Nello specifico delle immobilizzazioni del patrimonio culturale sono previste disposizioni particolari secondo cui il loro valore iniziale, se acquisite con un’operazione senza corrispettivo, è determinato applicando uno dei seguenti criteri di valutazione:

a) valore di mercato;

b) costo di sostituzione (per le attività operative);

c) valore d’uso.

Operando per analogia con il criterio fissato per le immobilizzazioni materiali, nel caso in cui i criteri di valutazione soddisfano i postulati e i vincoli dell’informazione del bilancio d’esercizio, il valore iniziale da adottare è quello che corrisponde all’importo minore. Mentre, nel caso l’attività del patrimonio culturale provenga da altra amministrazione pubblica, il valore iniziale corrisponde al valore contabile presente nel bilancio di esercizio dell’amministrazione cedente.

In occasione della loro registrazione contabile, essendo le attività del patrimonio culturale riferibili a beni demaniali o al patrimonio indisponibile, a fronte della loro iscrizione in bilancio deve essere registrata in contropartita di pari valore, come dettaglio della riserva indisponibile dei beni demaniali e dei beni patrimoniali indisponibili, una riserva indisponibile per le attività del patrimonio culturale in modo da sterilizzarne il valore.

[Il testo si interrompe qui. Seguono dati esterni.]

(** * ECRPolicy (CKV_AWS_32): the CloudFormation check of checkov

    A shallow embedding of
    [checkov/cloudformation/checks/resource/aws/ECRPolicy.py]:
    the Python values the check receives, the operations it applies to them
    (with the exceptions they raise), the state it writes
    ([self.evaluated_keys] and the [logging] records) and the two methods
    [scan_resource_conf] and [check_for_constrained_condition]. *)

From Stdlib Require Import List String Ascii ZArith Bool Lia DecimalString.
From Stdlib Require Import SpecFloat.
From Stdlib Require DecimalNat DecimalFacts.
Import ListNotations.
Open Scope string_scope.

Set Warnings "-register-all".

(** ** Python values *)

(** The values a parsed template or [json.loads] can hold.  A [dict] is an
    association list with string keys, in insertion order; a lookup takes the
    first binding of a key. *)
Inductive value : Type :=
| VNone
| VBool (b : bool)
| VInt (z : Z)
| VFloat (f : spec_float)
| VStr (s : string)
| VList (l : list value)
| VDict (d : list (string * value)).

Definition dict : Type := list (string * value).

(** The exceptions of the method's own operations, and the two that
    [json.loads] raises besides [JSONDecodeError]: [RecursionError] on deep
    nesting and a plain [ValueError] past the integer digit limit. *)
Inductive exn : Type :=
| AttributeError
| TypeError
| KeyError
| RecursionError
| ValueError.
(** * TSrepr: time-series representations (rle.cpp, helpers.cpp, representations.cpp)

    A shallow embedding of the C++ sources of the package and the
    properties of its run-length encoder, smoother, bit-level encoders,
    feature extractors and aggregators.

    Modelling conventions.
    - [double] is Rocq's primitive binary64 [float]: [==] is [PrimFloat.eqb],
      [<] is [PrimFloat.ltb], arithmetic is the IEEE arithmetic of the kernel.
    - [int] is [Z]; [/] and [%] on [int] are [Z.quot] and [Z.rem] (truncation
      towards zero).  Vectors are assumed to hold fewer than 2^31 elements,
      so sizes, indices and run lengths stay in the range of [int].  The
      arithmetic on the [int] parameters ([n - order], [pieces * 2]) is the
      arithmetic of [Z]: it is that of the code as long as the result is in
      the range of [int], and the statements about parameters outside the
      intended range name the values they cover.
    - [NumericVector], [IntegerVector] and [std::vector] are lists.  An
      element access [v[i]] outside [0 .. size-1] is undefined behaviour in
      the C++ code; here it is the error [OutOfBounds].  Subsetting by an
      index vector ([x[ind]]) is checked by Rcpp and raises [IndexError].
      Allocating a vector of negative size is refused by the R allocator
      ([NegativeLength]); [int] division by zero is [DivisionByZero].
    - An [Rcpp::Function] argument is a function from a vector to a
      [double] that may fail; [pure_fn] makes one from a pure, total
      aggregation. *)

From Stdlib Require Import ZArith List Lia Bool Floats Permutation.
Import ListNotations.

Set Implicit Arguments.

Local Open Scope Z_scope.

(** ** Errors and the result monad *)

Inductive error : Set :=
| OutOfBounds
| IndexError
| NegativeLength
| DivisionByZero.

Inductive result (A : Type) : Type :=
| Ok (a : A)
| Err (e : error).

Arguments Ok {A} a.
Arguments Err {A} e.

Definition bind {A B : Type} (r : result A) (k : A -> result B) : result B :=
  match r with
  | Ok a => k a
  | Err e => Err e
  end.

Notation "x <- r ;; k" := (bind r (fun x => k))
  (at level 61, r at next level, right associativity).

(** [for (int i = lo; i < hi; i++) st = body(i, st);] *)
Fixpoint for_count {St : Type} (count : nat) (i : Z)
    (body : Z -> St -> result St) (st : St) : result St :=
  match count with
  | O => Ok st
  | S c => st' <- body i st ;; for_count c (i + 1) body st'
  end.

Definition for_range {St : Type} (lo hi : Z)
    (body : Z -> St -> result St) (st : St) : result St :=
  for_count (Z.to_nat (hi - lo)) lo body st.

(** ** Vectors *)

Module Vec.

Definition size {A : Type} (v : list A) : Z := Z.of_nat (length v).

(** [v[i]], unchecked in C++. *)
Definition get {A : Type} (v : list A) (i : Z) : result A :=
  if i <? 0 then Err OutOfBounds
  else match nth_error v (Z.to_nat i) with
       | Some a => Ok a
       | None => Err OutOfBounds
       end.

Fixpoint update {A : Type} (v : list A) (n : nat) (a : A) : list A :=
  match v, n with
  | [], _ => []
  | _ :: t, O => a :: t
  | h :: t, S m => h :: update t m a
  end.

(** [v[i] = a], unchecked in C++. *)
Definition set {A : Type} (v : list A) (i : Z) (a : A) : result (list A) :=
  if (i <? 0) || (size v <=? i) then Err OutOfBounds
  else Ok (update v (Z.to_nat i) a).

(** [Vector v(n)]: [n] default-initialised elements. *)
Definition alloc {A : Type} (d : A) (n : Z) : result (list A) :=
  if n <? 0 then Err NegativeLength
  else Ok (repeat d (Z.to_nat n)).

(** [x[ind]] for an [IntegerVector ind]: Rcpp checks every index. *)
Fixpoint subset {A : Type} (x : list A) (ind : list Z) : result (list A) :=
  match ind with
  | [] => Ok []
  | i :: rest =>
      if (i <? 0) || (size x <=? i) then Err IndexError
      else
        match nth_error x (Z.to_nat i) with
        | Some a => t <- subset x rest ;; Ok (a :: t)
        | None => Err IndexError
        end
  end.

End Vec.

(** ** rle.cpp *)

Record rle : Type := mkRle { lengths : list Z; values : list float }.

Record rle_state : Type := mkRleState {
  st_lengths : list Z;
  st_values : list float;
  st_i : Z;
  st_prev : float
}.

Nel caso in cui nessun criterio di valutazione della specifica attività culturale soddisfi i postulati e i vincoli dell’informazione del bilancio di esercizio, non viene iscritto alcun valore nello stato patrimoniale e le caratteristiche del bene sono presentate esclusivamente nell’informativa descrittiva ed extra-contabile contenuta nella nota integrativa.

Qualora l’ente abbia realizzato degli interventi migliorativi della fruibilità dell’attività del patrimonio culturale e dei conseguenti benefici economici rivenienti dal bene, è necessario rideterminare il valore contabile alla data di redazione del bilancio di esercizio, utilizzando uno dei criteri di valutazione sopra richiamati e, a seguito della rideterminazione del valore contabile alla data di redazione del bilancio d’esercizio, occorre adeguare la riserva indisponibile relativa al patrimonio culturale. Questa rideterminazione non comporta l’applicazione dell’Itas 2 relativo a “Politiche contabili, cambiamenti di stime contabili, correzioni di errori e fatti intervenuti dopo la chiusura dell’esercizio”.

Infine, si fa presente che, considerata la loro durata indefinita, le attività del patrimonio culturale non sono soggette ad ammortamento. Pertanto, se i beni del patrimonio culturale necessitano di spese ordinarie di manutenzione, di carattere annuale o infra-annuale, utili alla loro conservazione e a preservarne la fruibilità per le generazioni future, le relative spese sono iscritte nel conto economico nell’esercizio nel quale sono sostenute. Mentre, se i costi sostenuti per il bene culturale hanno funzione conservativa e si sostengono con periodicità pluriennale, sono iscritti nell’attivo patrimoniale separatamente dal bene a cui ineriscono e devono essere ammortizzati in ragione di un periodo parametrato alla periodicità dell’intervento.